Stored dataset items
Definition pca_elem_update_userspace (key value : ptr) (flags : Z) : PCA Z :=
  ok ← check_update_flags flags;
  if negb ok then mret (-1)
  else match key with
  | None => fail_with ENOENT (-1)
  | Some _ =>
      key_val ← deref_u32 key;
      s ← get;
      if (key_val <? pca_max_ent s) && (flags =? BPF_NOEXIST) then fail_with EEXIST (-1)
      else if pca_max_ent s <=? key_val then fail_with E2BIG (-1)
      else
        v ← deref (Z.to_nat (u32 (pca_ncpu s * pca_value_size s))) value;
        pca_copy (pca_data_at s key_val 0) v;;
        mret 0
  end.

Definition pca_elem_delete_userspace (key : ptr) : PCA Z := fail_with EINVAL (-1).

(** The userspace side. *)
Definition pca_MapImpl_userspace : MapImpl per_cpu_array_map_impl := {|
  should_lock := false;
  elem_lookup := pca_elem_lookup_userspace;
  elem_update := pca_elem_update_userspace;
  elem_delete := pca_elem_delete_userspace;
  map_get_next_key := pca_map_get_next_key
|}.

(** ** Lemmas *)

(** A map whose size fits in 32 bits. *)
Record pca_wf (s : per_cpu_array_map_impl) : Prop := {
  pca_wf_value : 0 < pca_value_size s;
  pca_wf_ncpu : 0 < pca_ncpu s < 2 ^ 31;
  pca_wf_max : 0 <= pca_max_ent s;
  pca_wf_u32 : pca_max_ent s * pca_ncpu s * pca_value_size s < 2 ^ 32;
  pca_wf_data : length (pca_data s) =
    Z.to_nat (pca_max_ent s * pca_ncpu s * pca_value_size s)
}.

(** The bytes of [n] CPUs of index [i], from CPU [c] on. *)
Definition pca_cells (s : per_cpu_array_map_impl) (i c n : Z) : option bytes :=
  read_range (Z.to_nat ((i * pca_ncpu s + c) * pca_value_size s))
    (Z.to_nat (n * pca_value_size s)) (pca_data s).

(** The value of index [i] on CPU [c], and the values of all CPUs. *)
Definition pca_slot (s : per_cpu_array_map_impl) (c i : Z) : option bytes := pca_cells s i c 1.
Definition pca_row (s : per_cpu_array_map_impl) (i : Z) : option bytes :=
  pca_cells s i 0 (pca_ncpu s).

Section pca_lemmas.
Variable s : per_cpu_array_map_impl.
Hypothesis Hwf : pca_wf s.

Lemma pca_bounds i c :
  0 <= i < pca_max_ent s -> 0 <= c < pca_ncpu s ->
  0 <= (i * pca_ncpu s + c) * pca_value_size s /\
  (i * pca_ncpu s + c + 1) * pca_value_size s <=
    pca_max_ent s * pca_ncpu s * pca_value_size s.
Proof. intros. destruct Hwf. split; [nia|]. apply Z.mul_le_mono_nonneg_r; nia. Qed.

Lemma pca_data_at_eq i c :
  0 <= i < pca_max_ent s -> 0 <= c < pca_ncpu s ->
  pca_data_at s i c = Z.to_nat ((i * pca_ncpu s + c) * pca_value_size s).
Proof.
  intros Hi Hc. pose proof (pca_bounds i c Hi Hc). destruct Hwf. unfold pca_data_at.
  rewrite wrap_small by nia. f_equal. lia.
Qed.

Lemma pca_cells_range i c n :
  0 <= i < pca_max_ent s -> 0 <= c -> 0 < n -> c + n <= pca_ncpu s ->
  (Z.to_nat ((i * pca_ncpu s + c) * pca_value_size s) + Z.to_nat (n * pca_value_size s) <=
   length (pca_data s))%nat.
Proof.
  intros Hi Hc Hn Hcn. pose proof (pca_bounds i (c + n - 1) Hi ltac:(lia)).
  pose proof (pca_bounds i c Hi ltac:(lia)). destruct Hwf as [? ? ? ? ->].
  rewrite <- Z2Nat.inj_add by nia. apply Z2Nat.inj_le; nia.
Qed.

(** Copying whole values changes the cells it covers and no others. *)
Lemma pca_copy_run i c n v e :
  0 <= i < pca_max_ent s -> 0 <= c -> 0 < n -> c + n <= pca_ncpu s ->
  length v = Z.to_nat (n * pca_value_size s) ->
  exists s', pca_copy (pca_data_at s i c) v s e = Ok tt s' e /\ pca_wf s' /\
    pca_ncpu s' = pca_ncpu s /\ pca_value_size s' = pca_value_size s /\
    pca_max_ent s' = pca_max_ent s /\ pca_cells s' i c n = Some v /\
    forall j d m, 0 <= j -> 0 <= d -> 0 < m -> d + m <= pca_ncpu s ->
      (j <> i \/ d + m <= c \/ c + n <= d) -> pca_cells s' j d m = pca_cells s j d m.
Proof.
  intros Hi Hc Hn Hcn Hv. pose proof (pca_cells_range i c n Hi Hc Hn Hcn) as Hr.
  rewrite <- Hv in Hr. apply write_range_is_Some in Hr as [b Hb].
  exists (pca_set_data b s). unfold pca_copy. mbase. rewrite pca_data_at_eq, Hb by lia.
  split; [done|]. pose proof (write_range_length _ _ _ _ Hb) as Hl.
  split; [destruct Hwf; split; simpl; congruence || done|]. do 3 (split; [done|]).
  split; [by apply (read_write_len _ _ _ _ _ Hb)|]. intros j d m Hj Hd Hm Hdm Hdis.
  unfold pca_cells. simpl. apply (read_write_disjoint _ _ _ _ _ _ Hb).
  rewrite Hv. destruct Hwf. rewrite <- !Z2Nat.inj_add by nia.
  assert (j * pca_ncpu s + d + m <= i * pca_ncpu s + c \/
          i * pca_ncpu s + c + n <= j * pca_ncpu s + d) as [H|H].
  { destruct (Z.lt_trichotomy j i) as [Hji|[->|Hji]]; [left|lia|right].
    - pose proof (Z.mul_le_mono_nonneg_r (j + 1) i (pca_ncpu s)). lia.
    - pose proof (Z.mul_le_mono_nonneg_r (i + 1) j (pca_ncpu s)). lia. }
  - left. apply Z2Nat.inj_le; nia.
  - right. apply Z2Nat.inj_le; nia.
Qed.

Lemma pca_cells_Some i c n :
  0 <= i < pca_max_ent s -> 0 <= c -> 0 < n -> c + n <= pca_ncpu s -> is_Some (pca_cells s i c n).
Proof. intros. unfold pca_cells. rewrite read_range_Some by (by apply pca_cells_range). eauto. Qed.

(** The value of a CPU is its chunk of the values of all CPUs. *)
Lemma pca_slot_of_row i c v :
  0 <= i -> 0 <= c < pca_ncpu s -> pca_row s i = Some v ->
  pca_slot s c i =
  Some (take (Z.to_nat (pca_value_size s)) (drop (Z.to_nat (c * pca_value_size s)) v)).
Proof.
  intros Hi Hc. unfold pca_row, pca_slot, pca_cells, read_range. case_decide as Hr; [|done].
  intros [= <-]. destruct Hwf. rewrite !Z2Nat.inj_mul in Hr by nia. rewrite decide_True.
  - f_equal. rewrite skipn_firstn_comm, drop_drop, firstn_firstn.
    f_equal; [rewrite <- !Z2Nat.inj_sub by nia|f_equal; rewrite <- Z2Nat.inj_add by nia; f_equal; lia].
    rewrite <- Z2Nat.inj_min by lia. f_equal. rewrite Z.min_l; nia.
  - rewrite <- !Z2Nat.inj_mul in Hr by nia. rewrite <- !Z2Nat.inj_add in * by nia.
    etrans; [|exact Hr]. apply Z2Nat.inj_le; nia.
Qed.

End pca_lemmas.

Lemma pca_new_wf vs me ncpu :
  0 < vs -> 0 <= me -> 0 < ncpu < 2 ^ 31 -> me * ncpu * vs < 2 ^ 32 -> pca_wf (pca_new vs me ncpu).
Proof.
  intros. split; simpl; rewrite ?s32_small by lia; try lia.
  rewrite length_zeros, wrap_small by nia. done.
Qed.

(** Both updates go through the same checks; [n] CPUs are written from [c] on. *)
Lemma pca_update_spec (upd : ptr -> ptr -> Z -> PCA Z) s c n i v flags e :
  pca_wf s -> 0 <= i < 2 ^ 32 -> 0 <= c -> 0 < n -> c + n <= pca_ncpu s ->
  length v = Z.to_nat (n * pca_value_size s) ->
  forall key value,
  upd key value flags s e =
    (if negb (is_good_update_flag flags) then Ok (-1) s EINVAL
     else if (i <? pca_max_ent s) && (flags =? BPF_NOEXIST) then Ok (-1) s EEXIST
     else if pca_max_ent s <=? i then Ok (-1) s E2BIG
     else match pca_copy (pca_data_at s i c) v s e with
          | Ok _ s' e' => Ok 0 s' e'
          | Throw w s' e' => Throw w s' e'
          | Ub w => Ub w
          end) ->
  let o := spec_array_update (pca_max_ent s) i v flags (fun j => pca_cells s j c n) in
  exists s', upd key value flags s e = Ok (spec_ret o) s' (spec_errno o e) /\ pca_wf s' /\
    pca_ncpu s' = pca_ncpu s /\ pca_value_size s' = pca_value_size s /\
    pca_max_ent s' = pca_max_ent s /\
    match o with
    | inl _ => s' = s
    | inr f => (forall j, 0 <= j -> pca_cells s' j c n = f j) /\
        forall j d m, 0 <= j -> 0 <= d -> 0 < m -> d + m <= pca_ncpu s ->
          (j <> i \/ d + m <= c \/ c + n <= d) -> pca_cells s' j d m = pca_cells s j d m
    end.
Proof.
  intros Hwf Hi Hc Hn Hcn Hl key value ->. cbv zeta. unfold spec_array_update.
  destruct (is_good_update_flag flags); cbn [negb]; [|by exists s].
  case_decide as Hm.
  - rewrite (proj2 (Z.ltb_lt _ _)), (proj2 (Z.leb_gt _ _)) by lia. cbn [andb].
    destruct (flags =? BPF_NOEXIST); [by exists s|].
    destruct (pca_copy_run s Hwf i c n v e ltac:(lia) Hc Hn Hcn Hl)
      as (s' & -> & Hwf' & Hnc & Hvs & Hme & Hcell & Hframe).
    exists s'. do 5 (split; [done|]). split; [|done]. intros j Hj. case_decide as Hji.
    + by subst.
    + apply Hframe; lia || auto.
  - rewrite (proj2 (Z.ltb_ge _ _)), (proj2 (Z.leb_le _ _)) by lia. by exists s.
Qed.

(** ** Theorems *)

(** Per-CPU array, program-side update on CPU [cpu]: the errors of the array
    map (EINVAL, EEXIST, E2BIG) leave the map alone; a successful update stores
    the value at this index for this CPU, and changes neither another index nor
    another CPU's value of the same index. *)
Theorem pca_update_isolated s cpu key value i v flags e :
  pca_wf s -> 0 <= cpu < pca_ncpu s -> points_to key (le_encode 4 i) -> 0 <= i < 2 ^ 32 ->
  points_to value v -> length v = Z.to_nat (pca_value_size s) ->
  let o := spec_array_update (pca_max_ent s) i v flags (pca_slot s cpu) in
  exists s', pca_elem_update cpu key value flags s e = Ok (spec_ret o) s' (spec_errno o e) /\
    pca_wf s' /\
    match o with
    | inl _ => s' = s
    | inr f => (forall j, 0 <= j -> pca_slot s' cpu j = f j) /\
        forall c j, 0 <= j -> 0 <= c < pca_ncpu s -> c <> cpu -> pca_slot s' c j = pca_slot s c j
    end.
Proof.
  intros Hwf Hc Hk Hi Hv Hl. cbv zeta.
  destruct (pca_update_spec (pca_elem_update cpu) s cpu 1 i v flags e Hwf Hi
    ltac:(lia) ltac:(lia) ltac:(lia) ltac:(by rewrite Z.mul_1_l) key value)
    as (s' & Hrun & Hwf' & _ & _ & _ & Ho).
  - unfold pca_elem_update. mbase. rewrite check_update_flags_run.
    destruct (is_good_update_flag flags); cbn [negb]; [|done]. pose proof Hk as [rest ->].
    rewrite (deref_u32_points_to _ i) by done. split_ifs; try done.
    by rewrite (deref_len _ _ v) by done.
  - exists s'. split; [exact Hrun|]. split; [done|].
    change (fun j => pca_cells s j cpu 1) with (pca_slot s cpu) in Ho.
    destruct (spec_array_update _ _ _ _ _); [done|]. destruct Ho as [H1 H2].
    split; [done|]. intros c j Hj Hcc Hne. apply H2; lia.
Qed.

(** Per-CPU array, userspace update: with the checks of the array map, it
    stores the values of all CPUs at the index; afterwards a program running on
    CPU [cpu] finds its own chunk of the value through [elem_lookup]. *)
Theorem pca_update_userspace_visible s cpu key value i v flags e :
  pca_wf s -> 0 <= cpu < pca_ncpu s -> points_to key (le_encode 4 i) -> 0 <= i < 2 ^ 32 ->
  points_to value v -> length v = Z.to_nat (pca_ncpu s * pca_value_size s) ->
  pca_ncpu s * pca_value_size s < 2 ^ 32 ->
  let o := spec_array_update (pca_max_ent s) i v flags (pca_row s) in
  exists s', pca_elem_update_userspace key value flags s e = Ok (spec_ret o) s' (spec_errno o e) /\
    pca_wf s' /\
    match o with
    | inl _ => s' = s
    | inr f => (forall j, 0 <= j -> pca_row s' j = f j) /\
        exists off, pca_elem_lookup cpu key s' e = Ok (VBuf off) s' e /\
          read_range off (Z.to_nat (pca_value_size s)) (pca_data s') =
          Some (take (Z.to_nat (pca_value_size s)) (drop (Z.to_nat (cpu * pca_value_size s)) v))
    end.
Proof.
  intros Hwf Hc Hk Hi Hv Hl Hw. cbv zeta. pose proof Hk as [rest Hkey].
  destruct (pca_update_spec pca_elem_update_userspace s 0 (pca_ncpu s) i v flags e Hwf Hi
    ltac:(lia) ltac:(lia) ltac:(lia) Hl key value) as (s' & Hrun & Hwf' & Hnc & Hvs & Hme & Ho).
  - unfold pca_elem_update_userspace. mbase. rewrite check_update_flags_run.
    destruct (is_good_update_flag flags); cbn [negb]; [|done]. rewrite Hkey in *.
    rewrite (deref_u32_points_to _ i) by done. split_ifs; try done.
    rewrite wrap_small by (destruct Hwf; nia). by rewrite (deref_len _ _ v) by done.
  - exists s'. split; [exact Hrun|]. split; [done|].
    change (fun j => pca_cells s j 0 (pca_ncpu s)) with (pca_row s) in Ho.
    destruct (spec_array_update _ _ _ _ _) as [|f] eqn:Hspec; [done|]. destruct Ho as [H1 _].
    assert (forall j, 0 <= j -> pca_row s' j = f j) as H1' by (unfold pca_row; by rewrite Hnc).
    split; [done|]. unfold spec_array_update in Hspec. destruct (negb _); [done|].
    destruct (decide (i < _)) as [Hm|]; [|done]. destruct (_ =? _); [done|].
    injection Hspec as <-. exists (pca_data_at s' i cpu). split.
    + unfold pca_elem_lookup. mbase. rewrite Hkey in *. rewrite (deref_u32_points_to _ i) by done.
      rewrite Hme, (proj2 (Z.leb_gt _ _)) by lia. done.
    + specialize (H1' i ltac:(lia)). cbv beta in H1'. rewrite decide_True in H1' by done.
      pose proof (pca_slot_of_row s' Hwf' i cpu v ltac:(lia) ltac:(lia) H1') as Hs.
      unfold pca_slot, pca_cells in Hs. rewrite Z.mul_1_l, Hvs in Hs.
      rewrite (pca_data_at_eq s' Hwf') by lia. by rewrite Hvs.
Qed.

What to work on =>
What are the lines above, starting at the one with "(** Per-CPU array, program-side" and ending at the one with "ltac:(lia) ltac:(lia) ltac:(lia) ltac:(by"? Give them again exactly, and only them.

Task output =>
(** Per-CPU array, program-side update on CPU [cpu]: the errors of the array
    map (EINVAL, EEXIST, E2BIG) leave the map alone; a successful update stores
    the value at this index for this CPU, and changes neither another index nor
    another CPU's value of the same index. *)
Theorem pca_update_isolated s cpu key value i v flags e :
  pca_wf s -> 0 <= cpu < pca_ncpu s -> points_to key (le_encode 4 i) -> 0 <= i < 2 ^ 32 ->
  points_to value v -> length v = Z.to_nat (pca_value_size s) ->
  let o := spec_array_update (pca_max_ent s) i v flags (pca_slot s cpu) in
  exists s', pca_elem_update cpu key value flags s e = Ok (spec_ret o) s' (spec_errno o e) /\
    pca_wf s' /\
    match o with
    | inl _ => s' = s
    | inr f => (forall j, 0 <= j -> pca_slot s' cpu j = f j) /\
        forall c j, 0 <= j -> 0 <= c < pca_ncpu s -> c <> cpu -> pca_slot s' c j = pca_slot s c j
    end.
Proof.
  intros Hwf Hc Hk Hi Hv Hl. cbv zeta.
  destruct (pca_update_spec (pca_elem_update cpu) s cpu 1 i v flags e Hwf Hi
    ltac:(lia) ltac:(lia) ltac:(lia) ltac:(by rewrite Z.mul_1_l) key value)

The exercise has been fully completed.